For instance the role of the Irish State in ensuring a reasonably fair distribution of wealth is an achievement for which it gets little or no credit from its critics. Contrary to the rhetoric official figures show that the top 10 per cent of income earners in this country pay 61 per cent of all income tax.
In a recent edition of the Economist magazine an article on tax an inequality across the world had the following comment on Ireland: “The rich pay a higher share of income tax than in most other countries while low-earning households receive generous tax credits. Most countries would struggle to copy the Irish system in full.”
One of the unusual features of the Irish system is that before tax the gap between high- and low-income earners is actually much wider than in most other countries.
This is evened out by a hefty tax on high earners, low tax on low earners and the redistributive impact of the welfare system which gives Ireland the second most progressive tax and welfare system in the developed world.
It might be expected that the higher paid who contribute such a large proportion of their hard earned cash in tax might feel resentful if not downright rebellious but in fact the opposite seems to be the case.
For instance an Ipsos MRBI/Irish Times poll after last October’s budget asked voters if the Government was right to focus extra resources on public spending increases rather than tax cuts.
While a majority of people thought the Government was wrong to prioritise public services over tax cuts, what was really interesting was that among the top earning AB voters, who pay so much of their income in tax, a majority favoured the emphasis on public spending. By contrast the lower paid were firmly in favour of tax cuts.
State policies to ensure a relatively fair income distribution have undoubtedly helped to create the success story of modern Ireland. Between 1990 and last year this country jumped from 24th place to fourth in United Nations Human Development Index, which measures the countries of the world on a range of variables including income per head, life expectancy, education, personal security and women’s rights.
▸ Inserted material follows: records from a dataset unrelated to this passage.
(* ===== verification/CacheControl.v ===== *)
(** * Cache-Control parsing and the shared-freshness verdict

    [Module CacheControl] models src/src/cache-control.ts: the quote-aware member split, the
    directive parser and the predicate that decides whether a Cache-Control value lets a shared
    cache serve hits without revalidating.

    [Module CachePolicy] models the verdicts built on it: forcedCdnCacheControl and
    explicitCacheControlWins of src/src/pool-server/cache-policy.ts, the two header guards of
    src/src/routing-service/handler.ts, and cdnCacheTag of src/src/cdn-tags.ts. *)
From Stdlib Require Import Ascii String.
From S2P Require Import Prelude JsString.
Local Open Scope stdpp_scope.
Local Open Scope js_scope.

Module CacheControl.

(** CacheControlDirective *)
Record directive := Directive { name : string; value : option string }.

#[global] Instance directive_eq_dec : EqDecision directive.
Proof. solve_decision. Defined.

(** CACHE_CONTROL_TOKEN_RE: one or more token characters of RFC 9110. *)
Definition is_token_char (c : ascii) : bool :=
  let n := code c in
  is_digit c
  || ((65 <=? n) && (n <=? 90)) || ((97 <=? n) && (n <=? 122))
  || existsb (Nat.eqb n) [33; 35; 36; 37; 38; 39; 42; 43; 45; 46; 94; 95; 96; 124; 126].

Definition CACHE_CONTROL_TOKEN_RE (s : string) : bool :=
  negb (is_empty s) && all_chars is_token_char s.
The much maligned middle classes and the mainstream political parties for which they have consistently voted deserve credit for this. Fianna Fáil, Fine Gael and the Labour Party which have dominated the political system for most of the State’s history have managed the difficult feat of promoting strong economic growth while ensuring the resulting benefits are shared relatively equally. Of course that doesn’t mean that everything is perfect but it is important that current shortcomings on issues such as housing and health do not obscure the country’s underlying achievements.
It has long been fashionable to deride the Irish political system dominated by two big centre parties as backward and out of place in the modern world. In fact it is arguable that the avoidance of the extremes of left or right has been at the core of the political stability that has underpinned Irish democracy for almost a century and created the conditions for the rapid economic growth of recent decades.
The current battle in the European elections between mainstream parties and the extremes of right and left illustrates the fragility of the union’s foundations, which are based on tolerance and the rule of law. It is no accident that those extremes have a mutual hatred for the middle class and the political values of the centre.
The British historian Michael Burleigh in his riveting book on the Third Reich noted that Hitler cultivated an anti-bourgeois unconventionality as part of his artistic pose.
“His claim to being an artist revolutionary depended upon a contrast with the complacent, hypocritical and sedated bourgeoisie, a cliched conceit of the alienated, which spares them the effort of understanding contented decency, dignity, propriety, self-restraint and the non-apocalyptic virtues of a contented life,” he wrote.
Overall, the Irish political system and the middle class values that underpin it have served the country well but there are no grounds for complacency. Voters can always been swayed from the path of decency by the passionate intensity of apocalyptic visionaries.
Just look at the gullibility of our closest neighbours on Brexit or the predicament facing the unfortunate people of Venezuela who jumped from the frying pan into the fire two decades ago. Both are a reminder of the virtues of political moderation.